- WHAT THE TASK ASKS -
From the entries below, reproduce exactly the line containing "(* ===== verification/PushOptions.v ===== *)", the line containing "w_DNS : list string;", and every line in between, with nothing added.

Stored items from a collection:
►
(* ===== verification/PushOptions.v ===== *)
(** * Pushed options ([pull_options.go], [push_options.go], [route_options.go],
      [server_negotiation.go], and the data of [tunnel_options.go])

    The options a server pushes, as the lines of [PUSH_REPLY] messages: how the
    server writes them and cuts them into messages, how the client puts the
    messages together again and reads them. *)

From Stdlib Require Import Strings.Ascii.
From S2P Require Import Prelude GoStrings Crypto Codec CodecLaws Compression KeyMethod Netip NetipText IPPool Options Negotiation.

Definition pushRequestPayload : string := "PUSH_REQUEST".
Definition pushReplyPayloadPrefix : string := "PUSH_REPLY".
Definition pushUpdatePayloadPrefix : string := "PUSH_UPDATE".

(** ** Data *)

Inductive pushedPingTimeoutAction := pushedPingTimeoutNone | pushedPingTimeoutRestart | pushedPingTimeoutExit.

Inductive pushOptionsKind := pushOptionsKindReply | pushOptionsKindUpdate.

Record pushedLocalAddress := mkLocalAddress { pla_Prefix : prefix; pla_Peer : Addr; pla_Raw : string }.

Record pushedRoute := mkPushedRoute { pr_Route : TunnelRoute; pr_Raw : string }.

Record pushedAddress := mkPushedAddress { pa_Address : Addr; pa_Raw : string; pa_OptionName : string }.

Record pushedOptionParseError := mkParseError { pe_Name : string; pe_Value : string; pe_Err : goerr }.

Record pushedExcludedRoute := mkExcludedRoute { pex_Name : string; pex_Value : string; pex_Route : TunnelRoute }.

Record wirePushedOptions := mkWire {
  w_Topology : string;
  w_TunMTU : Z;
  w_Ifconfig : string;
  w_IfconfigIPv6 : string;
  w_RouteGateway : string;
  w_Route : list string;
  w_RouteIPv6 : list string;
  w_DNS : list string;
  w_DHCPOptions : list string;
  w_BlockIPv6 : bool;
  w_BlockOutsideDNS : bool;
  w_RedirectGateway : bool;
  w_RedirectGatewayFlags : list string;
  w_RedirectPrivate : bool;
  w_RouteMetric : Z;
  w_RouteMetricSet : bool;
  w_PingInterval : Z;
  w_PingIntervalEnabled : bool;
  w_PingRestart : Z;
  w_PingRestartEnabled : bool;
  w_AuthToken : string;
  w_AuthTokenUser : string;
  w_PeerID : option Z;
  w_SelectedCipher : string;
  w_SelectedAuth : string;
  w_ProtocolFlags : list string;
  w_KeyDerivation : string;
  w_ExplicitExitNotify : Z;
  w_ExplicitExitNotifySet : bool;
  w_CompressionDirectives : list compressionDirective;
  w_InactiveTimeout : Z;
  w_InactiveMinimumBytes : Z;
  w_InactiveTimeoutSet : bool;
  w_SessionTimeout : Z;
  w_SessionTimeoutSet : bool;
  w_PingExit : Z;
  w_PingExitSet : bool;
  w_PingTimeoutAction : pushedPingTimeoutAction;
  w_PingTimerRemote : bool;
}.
◄
►
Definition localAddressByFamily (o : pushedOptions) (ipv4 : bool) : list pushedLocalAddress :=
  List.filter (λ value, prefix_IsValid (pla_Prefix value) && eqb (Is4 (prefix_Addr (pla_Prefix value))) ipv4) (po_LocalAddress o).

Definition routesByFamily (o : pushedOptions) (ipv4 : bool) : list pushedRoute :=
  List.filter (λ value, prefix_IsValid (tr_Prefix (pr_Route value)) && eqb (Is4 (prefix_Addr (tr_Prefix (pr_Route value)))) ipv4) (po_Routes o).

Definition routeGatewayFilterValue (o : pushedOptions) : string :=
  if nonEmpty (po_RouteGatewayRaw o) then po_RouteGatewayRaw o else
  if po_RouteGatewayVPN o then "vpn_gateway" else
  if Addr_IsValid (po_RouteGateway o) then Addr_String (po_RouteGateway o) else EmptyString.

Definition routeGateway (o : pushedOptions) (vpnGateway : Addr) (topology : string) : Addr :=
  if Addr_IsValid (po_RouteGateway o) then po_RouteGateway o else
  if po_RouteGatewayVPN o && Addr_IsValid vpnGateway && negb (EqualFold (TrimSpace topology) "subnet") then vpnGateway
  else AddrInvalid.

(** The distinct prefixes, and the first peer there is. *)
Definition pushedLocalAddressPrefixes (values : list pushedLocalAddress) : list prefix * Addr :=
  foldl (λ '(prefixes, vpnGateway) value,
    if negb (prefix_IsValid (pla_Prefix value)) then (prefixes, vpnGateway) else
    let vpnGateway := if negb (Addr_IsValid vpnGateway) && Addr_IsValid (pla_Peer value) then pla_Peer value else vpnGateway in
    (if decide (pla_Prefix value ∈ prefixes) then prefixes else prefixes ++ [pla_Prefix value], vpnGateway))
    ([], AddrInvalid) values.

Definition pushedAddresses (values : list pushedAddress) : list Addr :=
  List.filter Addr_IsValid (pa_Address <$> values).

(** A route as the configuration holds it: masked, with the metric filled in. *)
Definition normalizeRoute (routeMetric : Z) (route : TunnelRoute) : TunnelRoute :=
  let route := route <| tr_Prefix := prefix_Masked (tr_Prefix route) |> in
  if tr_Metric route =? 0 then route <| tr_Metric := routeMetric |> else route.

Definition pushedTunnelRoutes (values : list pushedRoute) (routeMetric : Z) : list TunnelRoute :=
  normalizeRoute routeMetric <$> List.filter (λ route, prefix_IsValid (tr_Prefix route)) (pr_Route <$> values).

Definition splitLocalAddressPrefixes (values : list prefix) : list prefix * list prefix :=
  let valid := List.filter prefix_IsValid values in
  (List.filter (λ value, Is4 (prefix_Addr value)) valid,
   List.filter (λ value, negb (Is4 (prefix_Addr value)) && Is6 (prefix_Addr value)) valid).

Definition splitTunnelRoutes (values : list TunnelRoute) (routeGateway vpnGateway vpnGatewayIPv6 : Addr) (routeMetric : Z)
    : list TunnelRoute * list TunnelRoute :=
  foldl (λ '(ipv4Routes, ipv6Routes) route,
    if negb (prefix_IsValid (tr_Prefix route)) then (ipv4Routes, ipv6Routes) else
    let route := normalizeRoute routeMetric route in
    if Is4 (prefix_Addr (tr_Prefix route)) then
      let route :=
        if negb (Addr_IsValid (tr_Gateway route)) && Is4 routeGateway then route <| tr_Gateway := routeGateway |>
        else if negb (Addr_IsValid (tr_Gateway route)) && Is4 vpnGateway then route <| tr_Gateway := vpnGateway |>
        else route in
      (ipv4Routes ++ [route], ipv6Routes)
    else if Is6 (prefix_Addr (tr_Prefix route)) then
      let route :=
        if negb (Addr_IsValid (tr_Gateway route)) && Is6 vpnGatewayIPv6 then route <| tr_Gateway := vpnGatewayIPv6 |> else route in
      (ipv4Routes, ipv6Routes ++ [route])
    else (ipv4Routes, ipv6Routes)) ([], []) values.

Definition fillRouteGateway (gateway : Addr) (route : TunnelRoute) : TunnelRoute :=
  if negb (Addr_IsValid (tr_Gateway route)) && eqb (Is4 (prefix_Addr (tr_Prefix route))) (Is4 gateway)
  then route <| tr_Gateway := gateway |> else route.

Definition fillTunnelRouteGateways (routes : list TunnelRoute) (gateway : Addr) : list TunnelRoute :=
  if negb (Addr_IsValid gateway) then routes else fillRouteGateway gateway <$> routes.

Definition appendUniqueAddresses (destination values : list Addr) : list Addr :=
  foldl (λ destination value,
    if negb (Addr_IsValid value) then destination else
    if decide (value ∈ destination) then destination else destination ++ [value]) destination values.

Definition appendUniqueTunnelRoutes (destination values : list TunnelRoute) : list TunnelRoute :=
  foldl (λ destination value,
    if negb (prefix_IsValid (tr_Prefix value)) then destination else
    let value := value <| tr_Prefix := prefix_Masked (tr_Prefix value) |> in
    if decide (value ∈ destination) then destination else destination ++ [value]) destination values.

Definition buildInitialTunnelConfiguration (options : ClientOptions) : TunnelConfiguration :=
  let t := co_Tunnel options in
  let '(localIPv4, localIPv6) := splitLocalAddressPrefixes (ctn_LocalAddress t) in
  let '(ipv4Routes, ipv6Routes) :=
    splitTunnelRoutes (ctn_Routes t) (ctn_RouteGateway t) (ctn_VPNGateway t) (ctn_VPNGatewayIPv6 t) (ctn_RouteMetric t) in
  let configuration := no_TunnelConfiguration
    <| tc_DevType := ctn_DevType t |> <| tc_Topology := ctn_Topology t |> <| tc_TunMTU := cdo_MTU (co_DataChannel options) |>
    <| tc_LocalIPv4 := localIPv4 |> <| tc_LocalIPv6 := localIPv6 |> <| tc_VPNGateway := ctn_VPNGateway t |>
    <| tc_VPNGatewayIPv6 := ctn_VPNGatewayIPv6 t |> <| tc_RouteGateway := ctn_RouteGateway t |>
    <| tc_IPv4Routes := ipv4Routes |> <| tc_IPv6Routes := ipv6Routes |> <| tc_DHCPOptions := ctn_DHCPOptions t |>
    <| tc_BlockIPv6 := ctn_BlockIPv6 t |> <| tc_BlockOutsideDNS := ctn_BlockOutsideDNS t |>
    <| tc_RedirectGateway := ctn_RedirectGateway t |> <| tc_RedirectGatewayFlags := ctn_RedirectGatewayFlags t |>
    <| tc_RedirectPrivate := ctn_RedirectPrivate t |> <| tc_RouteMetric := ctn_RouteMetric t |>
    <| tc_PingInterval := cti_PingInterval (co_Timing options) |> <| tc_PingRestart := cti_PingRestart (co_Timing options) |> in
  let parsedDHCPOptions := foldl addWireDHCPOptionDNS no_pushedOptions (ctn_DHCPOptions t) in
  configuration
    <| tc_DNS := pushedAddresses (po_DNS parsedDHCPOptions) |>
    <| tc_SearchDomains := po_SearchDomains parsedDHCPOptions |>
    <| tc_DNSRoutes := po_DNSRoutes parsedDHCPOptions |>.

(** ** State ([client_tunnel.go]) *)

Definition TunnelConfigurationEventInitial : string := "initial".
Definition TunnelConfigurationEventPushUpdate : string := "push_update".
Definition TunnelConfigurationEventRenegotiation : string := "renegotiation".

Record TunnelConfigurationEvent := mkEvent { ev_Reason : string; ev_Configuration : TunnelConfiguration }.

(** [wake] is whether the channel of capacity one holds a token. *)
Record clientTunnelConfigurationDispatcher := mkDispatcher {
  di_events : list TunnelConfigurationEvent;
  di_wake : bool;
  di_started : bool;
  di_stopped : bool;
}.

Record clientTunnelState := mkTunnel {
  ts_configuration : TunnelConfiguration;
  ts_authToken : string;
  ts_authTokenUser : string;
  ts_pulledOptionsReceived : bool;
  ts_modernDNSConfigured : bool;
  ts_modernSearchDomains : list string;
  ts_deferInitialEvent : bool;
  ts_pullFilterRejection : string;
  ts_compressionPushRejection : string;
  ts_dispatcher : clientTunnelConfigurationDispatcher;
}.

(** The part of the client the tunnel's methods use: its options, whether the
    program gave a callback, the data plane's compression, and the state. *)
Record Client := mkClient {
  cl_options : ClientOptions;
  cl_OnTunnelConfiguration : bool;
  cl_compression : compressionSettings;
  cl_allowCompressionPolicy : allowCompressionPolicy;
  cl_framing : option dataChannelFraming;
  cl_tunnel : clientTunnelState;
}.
◄
- SOLUTION TO THE PROBLEM -
(* ===== verification/PushOptions.v ===== *)
(** * Pushed options ([pull_options.go], [push_options.go], [route_options.go],
      [server_negotiation.go], and the data of [tunnel_options.go])

    The options a server pushes, as the lines of [PUSH_REPLY] messages: how the
    server writes them and cuts them into messages, how the client puts the
    messages together again and reads them. *)

From Stdlib Require Import Strings.Ascii.
From S2P Require Import Prelude GoStrings Crypto Codec CodecLaws Compression KeyMethod Netip NetipText IPPool Options Negotiation.

Definition pushRequestPayload : string := "PUSH_REQUEST".
Definition pushReplyPayloadPrefix : string := "PUSH_REPLY".
Definition pushUpdatePayloadPrefix : string := "PUSH_UPDATE".

(** ** Data *)

Inductive pushedPingTimeoutAction := pushedPingTimeoutNone | pushedPingTimeoutRestart | pushedPingTimeoutExit.

Inductive pushOptionsKind := pushOptionsKindReply | pushOptionsKindUpdate.

Record pushedLocalAddress := mkLocalAddress { pla_Prefix : prefix; pla_Peer : Addr; pla_Raw : string }.

Record pushedRoute := mkPushedRoute { pr_Route : TunnelRoute; pr_Raw : string }.

Record pushedAddress := mkPushedAddress { pa_Address : Addr; pa_Raw : string; pa_OptionName : string }.

Record pushedOptionParseError := mkParseError { pe_Name : string; pe_Value : string; pe_Err : goerr }.

Record pushedExcludedRoute := mkExcludedRoute { pex_Name : string; pex_Value : string; pex_Route : TunnelRoute }.

Record wirePushedOptions := mkWire {
  w_Topology : string;
  w_TunMTU : Z;
  w_Ifconfig : string;
  w_IfconfigIPv6 : string;
  w_RouteGateway : string;
  w_Route : list string;
  w_RouteIPv6 : list string;
  w_DNS : list string;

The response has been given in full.